JAKARTA -Berawal dari tahun 2018, *SN* selaku pemilik rumah *di Jl.Sunter Bisma 14 Blok C 13 No.5* berniat menjual rumahnya dan bertemu dengan pembeli yang bernama *AL* dan adiknya *HY.* Terjadilah kesepakatan jual beli dengan harga Rp.795.000.000,- dan ditransfer uang muka sebesar Rp.290.000.000,- (dibuatkan kwitansi atas nama AL) dan AL mentransfer kembali sebesar Rp.150.000.000,- sedangkan sisanya akan dilunasi 2 bulan kemudian.

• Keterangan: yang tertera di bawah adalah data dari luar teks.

(** * Mood-Tracker-Pro: the aggregation core of the home and analytics screens

    A shallow embedding of the pure computations buried in
    [HomeScreen] (streak, day and week averages, emoji classification) and in
    [AdvancedMoodAnalyticsScreen.analyzeMoodPatterns] (weekday buckets, peak
    and dip day, weekend-versus-weekday skew, keyword triggers), and of what
    the two screens do with the results (the date navigation of the
    summary, the report's state, chart, cards and tips), followed by the
    properties the design document states about them and by further
    properties read off the code.

    Conventions of the embedding.
    - A JavaScript number that holds a count, a rating, a sum of ratings or a
      length is an integer ([Z]); such values stay far below 2^53, where
      binary64 arithmetic on integers is exact.
    - A JavaScript number that comes out of a division (every average) is an
      IEEE-754 binary64 value, [spec_float] with the operations of
      [SpecFloat] at precision 53.
    - A calendar date ['YYYY-MM-DD'] is the number of days since 1970-01-01
      ([days_from_civil]); the order of the ISO strings is the order of the
      day numbers.  A [Date] is its time value, the milliseconds since the
      epoch.  [new Date('YYYY-MM-DD')] is midnight UTC of that date, while
      [getDate], [setDate] and [getDay] work on local time and
      [toISOString] on UTC: the time zone of the device ([TimeZone]) is a
      parameter of the weekday of an entry and of the days the streak loop
      probes.  Where a window is cut out of the rows around "today"
      ([weekEntries], [loadHistoricalMoodData]), [today] and the target are
      the dates [toISOString] prints, and the start of the window is taken
      the stated number of dates before it.
    - A string is a [string] of bytes; case mapping is the ASCII one. *)

From Stdlib Require Import ZArith List String Ascii Bool Lia SpecFloat Sorted Permutation.
From Stdlib Require Import DecimalString.
From stdpp Require Import gmap.
Import ListNotations.
Open Scope Z_scope.

(** ** The JavaScript runtime the screens rely on *)

Module JS.

(** *** Numbers *)

Definition prec : Z := 53.
Definition emax : Z := 1024.

(** An integer entering floating-point arithmetic. *)
Definition of_int (z : Z) : spec_float := binary_normalize prec emax z 0 false.
Lemma round_proper (prec emin : Z) (q q' : Q) :
  q == q' -> round prec emin q = round prec emin q'.
Proof.
  intros Heq. unfold round.
  destruct (Qeq_bool q 0) eqn:H0.
  - apply Qeq_bool_iff in H0.
    assert (Qeq_bool q' 0 = true) as -> by (apply Qeq_bool_iff; rewrite <- Heq; exact H0).
    reflexivity.
  - assert (Hq : ~ q == 0) by (apply Qeq_bool_neq; exact H0).
    assert (Qeq_bool q' 0 = false) as ->.
    { destruct (Qeq_bool q' 0) eqn:H0'; [|reflexivity].
      apply Qeq_bool_iff in H0'. exfalso. apply Hq. rewrite Heq. exact H0'. }
    cbv zeta. rewrite <- (exponent_proper q q' Heq Hq).
    set (e := Z.max (exponent q - (prec - 1)) emin).
    apply Qred_complete.
    assert (nearest_even (q / 2 ^ e) = nearest_even (q' / 2 ^ e)) as ->
      by (apply nearest_even_proper; rewrite Heq; reflexivity).
    reflexivity.
Qed.

Lemma round_zero (prec emin : Z) (q : Q) : q == 0 -> round prec emin q = 0.
Proof.
  intros H. unfold round. apply Qeq_bool_iff in H. rewrite H. reflexivity.
Qed.

Lemma nearest_even_Z (z : Z) : nearest_even (inject_Z z) = z.
Proof.
  unfold nearest_even. cbv zeta. rewrite Qfloor_Z.
  assert ((inject_Z z - inject_Z z ?= 1 # 2) = Lt) as ->; [|reflexivity].
  apply Qlt_alt.
  assert (H : inject_Z z - inject_Z z == 0) by ring.
  rewrite H. reflexivity.
Qed.

Lemma nearest_even_bounds (a b : Z) (q : Q) :
  inject_Z a <= q -> q <= inject_Z b ->
  (a <= nearest_even q <= b)%Z.
Proof.
  intros Ha Hb. unfold nearest_even. cbv zeta.
  pose proof (Qfloor_le q) as Hf1. pose proof (Qlt_floor q) as Hf2.
  assert (Hfa : (a <= Qfloor q)%Z).
  { rewrite <- (Qfloor_Z a). apply Qfloor_resp_le. exact Ha. }
  assert (Hfb : (Qfloor q <= b)%Z).
  { rewrite <- (Qfloor_Z b). apply Qfloor_resp_le. exact Hb. }
  assert (Hup : 0 < q - inject_Z (Qfloor q) -> (Qfloor q + 1 <= b)%Z).
  { intros Hpos.
    assert (inject_Z (Qfloor q) < inject_Z b) as Hlt by lra.
    rewrite <- Zlt_Qlt in Hlt. lia. }
  destruct (q - inject_Z (Qfloor q) ?= 1 # 2) eqn:Hc.
  - apply Qeq_alt in Hc. destruct (Z.even (Qfloor q)); [lia|].
    split; [lia|]. apply Hup. lra.
  - lia.
  - apply Qgt_alt in Hc. split; [lia|]. apply Hup. lra.
Qed.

AL dan HY meminjam kunci rumah SN dengan alasan untuk renovasi kanopi, setelah selesai renovasi rumah ditempati oleh HY dan keluarga tanpa seizin SN. Disinilah awal perkara dimulai, karena sudah melewati jatuh tempo (deadline) kesepakatan (catatan : 2 bulan untuk melunasi) tidak kunjung juga dilunasi maka SN akan mengembalikan seluruh uang muka yang telah ditransfer AL.
Akan tetapi pada tahun 2009, SN malah digugat HY di Pengadilan Negeri Jakarta Utara untuk mengembalikan uang muka berikut biaya renovasi bikin kanopi sebesar Rp.150.000.000,- dengan total Rp.590.000.000,- dan diputus oleh Pengadilan Negeri Jakarta Utara sampai Kasasi tidak dapat diterima / ditolak karena HY bukan sebagai pembeli, melainkan AL sebagai pembeli rumah tersebut.
Belum berakhir perseteruan terjadi di tahun 2012, HY kembali menggugat SN dan AL dijadikan penggugat kedua untuk membantu adiknya HY di persidangan dan Majelis Hakim mengabulkan gugatan HY dan SN diminta untuk mengembalikan uang total sebesar Rp 590.000.000,- (termasuk biaya renovasi). Pada tanggal 2 November 2017 SN melaksanakan putusan dengan memberikan cek tunai ke Pengadilan Negeri Jakarta Utara sebesar Rp.590.000.000,- dan uangnya sudah diambil oleh HY melalui Pengadilan Negeri Jakarta Utara.